So, perhaps there will come a day when candidates for President of the United States are allowed to give earnest, forthright, polysyllabic answers — possibly even paragraph-length answers — to complex and stupid questions alike. After all, there is no law that says a candidate can’t speak the truth, or give his assessment of it.

That’s not true for NCAA basketball coaches like Bruce Weber. His constitutional right to freedom of expression is immaterial, because he’s chosen to be part of a self-governing association. And unlike the constitution, the NCAA can and does restrict speech. Specifically, it prohibits Weber from talking about prospective basketball players. I think it’s a bad rule.

Contrast this speech prohibition with the NCAA rule most dear to Illini hearts this year — § 13.1.3 Telephone Calls to Prospective Student-Athletes. That’s the one which puts limits on the frequency and timing of telephone calls from college coaches to teenagers. It’s the rule broken, smashed and obliterated by Cellvin Samsung during his tenure as Head Coach at the University of Oklahoma, and then again at Indiana University.

The phone call rule makes sense to me. I can easily recognize its value. Kids need to have time to sleep, study, talk to their families and play basketball — without being incessantly pursued by fawning grown-ups.
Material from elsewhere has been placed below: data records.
(* ===== verification/Pool.v ===== *)
(** * ml-job-orchestrator/internal/worker/pool.go and cmd/orchestrator: shutdown

    The worker pool with its goroutines, [stopCh], wait group, run context and
    shutdown timer, for any [JobRunner] (a job starts, and ends either on its own
    or interrupted because the run context is done); and the end of cmd/orchestrator's
    [main].  Workers, [main], the scheduler's sends, the signal and the timer are
    interleaved by [pool_step]. *)

From S2P Require Import Prelude Jobs Orchestrator.
From Stdlib Require Import ZArith Lia.
From stdpp Require Import base gmap strings list.

(** ** Operations *)

Inductive PoolE : Type -> Type :=
| PTryReceive : PoolE Recv            (* select { case job, ok := <-q: ... default: } *)
| PSelect : PoolE Wake                (* select on q, stopCh and ctx.Done() *)
| PRunStart (j : Job) : PoolE unit    (* runner.Run(runCtx, job) ... *)
| PRunEnd (j : Job) : PoolE bool      (* ... returns; true: the run context ended it *)
| PWgAdd : PoolE unit
| PWgDone : PoolE unit
| PGo : PoolE unit                    (* go func() { ... }() *)
| PCloseStop : PoolE unit
| PAfterFunc (d : Duration) : PoolE unit
| PWgWait : PoolE unit
| PTimerStop : PoolE unit
| PRunCancel : PoolE unit
| PAwaitSignal : PoolE unit           (* <-ctx.Done() *)
| PServerShutdown : PoolE unit.       (* srv.Shutdown(shutdownCtx) *)

(** [runner.Run(runCtx, job)] *)
Definition run_job (j : Job) : prog PoolE unit := _ ← call (PRunStart j); _ ← call (PRunEnd j); Ret tt.

(** One iteration of a worker; whether it goes on. *)
Definition iteration : prog PoolE bool :=
  r ← call PTryReceive;
  match r with
  | RecvClosed => Ret false
  | RecvJob j => _ ← run_job j; Ret true
  | RecvEmpty =>
      w ← call PSelect;
      match w with
      | WakeClosed => Ret false
      | WakeJob j => _ ← run_job j; Ret true
      | WakeStop | WakeDone => Ret false
      end
  end.

(** [New]: the goroutines of the workers. *)
Fixpoint start_workers (n : nat) : prog PoolE unit :=
  match n with O => Ret tt | S n => _ ← call PWgAdd; _ ← call PGo; start_workers n end.

Definition Shutdown (shutdownTimeout : Duration) : prog PoolE unit :=
  _ ← call PCloseStop;
  _ ← call (PAfterFunc shutdownTimeout);
  _ ← call PWgWait;
  _ ← call PTimerStop;
  call PRunCancel.

(** The end of cmd/orchestrator's [main], after the pool was created with the
    context [signal.NotifyContext] returned. *)
Definition orchestrator_main (numWorkers : Z) (shutdownTimeout : Duration) : prog PoolE unit :=
  _ ← start_workers (Z.to_nat numWorkers);
  _ ← call PAwaitSignal;
  _ ← call PServerShutdown;
  Shutdown shutdownTimeout.

(** ** The system *)

Record PoolWorld := mkPoolWorld {
  po_queue : list Job;
  po_stop : bool;            (* stopCh is closed *)
  po_ctx : bool;             (* the parent context is done *)
  po_cancelled : bool;       (* runCancel was called *)
  po_wg : Z;
  po_timer : bool;           (* armed *)
  po_running : list Job;
  po_done : list (Job * bool) }.   (* jobs that ended, and whether interrupted *)

(** [runCtx] is derived from the parent context. *)
Definition run_ctx_done (w : PoolWorld) : bool := po_ctx w || po_cancelled w.

Definition set_queue (q : list Job) (w : PoolWorld) : PoolWorld :=
  mkPoolWorld q (po_stop w) (po_ctx w) (po_cancelled w) (po_wg w) (po_timer w) (po_running w) (po_done w).
Definition set_flags (stop ctx cancelled timer : bool) (w : PoolWorld) : PoolWorld :=
  mkPoolWorld (po_queue w) stop ctx cancelled (po_wg w) timer (po_running w) (po_done w).
Definition set_wg (n : Z) (w : PoolWorld) : PoolWorld :=
  mkPoolWorld (po_queue w) (po_stop w) (po_ctx w) (po_cancelled w) n (po_timer w) (po_running w) (po_done w).
Definition set_jobs (running : list Job) (done : list (Job * bool)) (w : PoolWorld) : PoolWorld :=
  mkPoolWorld (po_queue w) (po_stop w) (po_ctx w) (po_cancelled w) (po_wg w) (po_timer w) running done.

Definition pool_rel X (e : PoolE X) : PoolWorld -> X -> PoolWorld -> Prop :=
  match e in PoolE X return PoolWorld -> X -> PoolWorld -> Prop with
  | PTryReceive => fun w r w' =>
      match po_queue w with
      | j :: q => r = RecvJob j /\ w' = set_queue q w
      | [] => r = RecvEmpty /\ w' = w
      end
  | PSelect => fun w r w' =>
      (exists j q, po_queue w = j :: q /\ r = WakeJob j /\ w' = set_queue q w) \/
      (po_stop w = true /\ r = WakeStop /\ w' = w) \/
      (po_ctx w = true /\ r = WakeDone /\ w' = w)
  | PRunStart j => fun w _ w' => w' = set_jobs (po_running w ++ [j]) (po_done w) w
  | PRunEnd j => fun w interrupted w' =>
      (interrupted = true -> run_ctx_done w = true) /\
      exists pre post, po_running w = pre ++ j :: post /\ w' = set_jobs (pre ++ post) (po_done w ++ [(j, interrupted)]) w
  | PWgAdd => fun w _ w' => w' = set_wg (po_wg w + 1) w
  | PWgDone => fun w _ w' => w' = set_wg (po_wg w - 1) w
  | PGo => fun w _ w' => w' = w
  | PCloseStop => fun w _ w' => w' = set_flags true (po_ctx w) (po_cancelled w) (po_timer w) w
  | PAfterFunc _ => fun w _ w' => w' = set_flags (po_stop w) (po_ctx w) (po_cancelled w) true w
  | PWgWait => fun w _ w' => po_wg w = 0%Z /\ w' = w
  | PTimerStop => fun w _ w' => w' = set_flags (po_stop w) (po_ctx w) (po_cancelled w) false w
  | PRunCancel => fun w _ w' => w' = set_flags (po_stop w) (po_ctx w) true (po_timer w) w
  | PAwaitSignal => fun w _ w' => po_ctx w = true /\ w' = w
  | PServerShutdown => fun w _ w' => w' = w
  end.

(** A worker goroutine: in its loop, in its deferred [p.wg.Done()], or gone. *)
Inductive Worker := Looping (p : prog PoolE bool) | Leaving | Gone.

Record PoolSystem := mkPoolSystem { ps_main : prog PoolE unit; ps_workers : list Worker; ps_world : PoolWorld }.

Definition spawns X (e : PoolE X) : list Worker := match e with PGo => [Looping iteration] | _ => [] end.

(** [sends]: the scheduler is still sending. *)
Inductive pool_step (cap : nat) (sends : bool) : PoolSystem -> PoolSystem -> Prop :=
| pl_main X (e : PoolE X) k ws w x w' : pool_rel X e w x w' ->
    pool_step cap sends (mkPoolSystem (Vis e k) ws w) (mkPoolSystem (k x) (ws ++ spawns X e) w')
| pl_work i X (e : PoolE X) k m ws w x w' : ws !! i = Some (Looping (Vis e k)) -> pool_rel X e w x w' ->
    pool_step cap sends (mkPoolSystem m ws w) (mkPoolSystem m (<[i := Looping (k x)]> ws) w')
| pl_again i m ws w : ws !! i = Some (Looping (Ret true)) ->
    pool_step cap sends (mkPoolSystem m ws w) (mkPoolSystem m (<[i := Looping iteration]> ws) w)
| pl_leave i m ws w : ws !! i = Some (Looping (Ret false)) ->
    pool_step cap sends (mkPoolSystem m ws w) (mkPoolSystem m (<[i := Leaving]> ws) w)
| pl_done i m ws w w' : ws !! i = Some Leaving -> pool_rel _ PWgDone w tt w' ->
    pool_step cap sends (mkPoolSystem m ws w) (mkPoolSystem m (<[i := Gone]> ws) w')
| pl_send j m ws w : sends = true -> length (po_queue w) < cap ->
    pool_step cap sends (mkPoolSystem m ws w) (mkPoolSystem m ws (set_queue (po_queue w ++ [j]) w))
| pl_signal m ws w :
    pool_step cap sends (mkPoolSystem m ws w)
      (mkPoolSystem m ws (set_flags (po_stop w) true (po_cancelled w) (po_timer w) w))
| pl_timer m ws w : po_timer w = true ->
    pool_step cap sends (mkPoolSystem m ws w)
      (mkPoolSystem m ws (set_flags (po_stop w) (po_ctx w) true false w)).

Definition pool_steps (cap : nat) (sends : bool) : PoolSystem -> PoolSystem -> Prop := rtc (pool_step cap sends).

Definition pool_idle : PoolWorld := mkPoolWorld [] false false false 0 false [] [].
The speech rule makes no sense to me. I simply don’t understand what good is served by it. It seeks to prevent firestorms of hype, and fails. It does nothing to stop a coach from telling a teenager “You’re the missing link to the Final Four.” It only stops all the rest of us from finding out that a coach told the player “You’re the missing link to the Final Four.”

In theory.

Here’s an example of how the speech prohibition hurts, in practice:

Last week the internets nearly burned to the ground when an Indiana grad published an interview with Illinois recruit Jereme Richmond, who is old enough to drive.

We learned that Richmond wonders, like a lot of young people, what it would be like to see the world. Seeing the world would be easier if he were flown off, at no personal expense, to various college campuses — for recruiting visits. But he can’t do that, because it would create havoc here at the center of the universe. People would think Jereme were wavering in his commitment to us. That’s a bit insecure of us, as a fan base. It implies there might be something out there more appealing than the University of Illinois campus, and its Men’s Basketball program. (Poppycock!)

Bruce Weber had no reaction to the story, because he’s not allowed to have a reaction to the story. So he appears, to the casual observer — who doesn’t know about the speech rule — like an evasive politician.

I am all in favor of paid vacations. I think seeing the world is a grand thing. I wish Weber were allowed to tell Jereme “go out there, see the world on their dime. We’ll look forward to seeing you when you get back.”

We Illini fans have nothing to fear, see. The stable is filling up with thoroughbreds. We’re close to home and Jereme’s actively involved family. Our team is managed by ethical people who know how to make important decisions, and provide mature guidance.

But still, Weber can’t tell Jereme to see the world, because he can’t tell everyone else, “it’s okay, I told him to go out and see the world.” In fact, on the topic of Jereme Richmond and all other recruits, he can’t say anything at all.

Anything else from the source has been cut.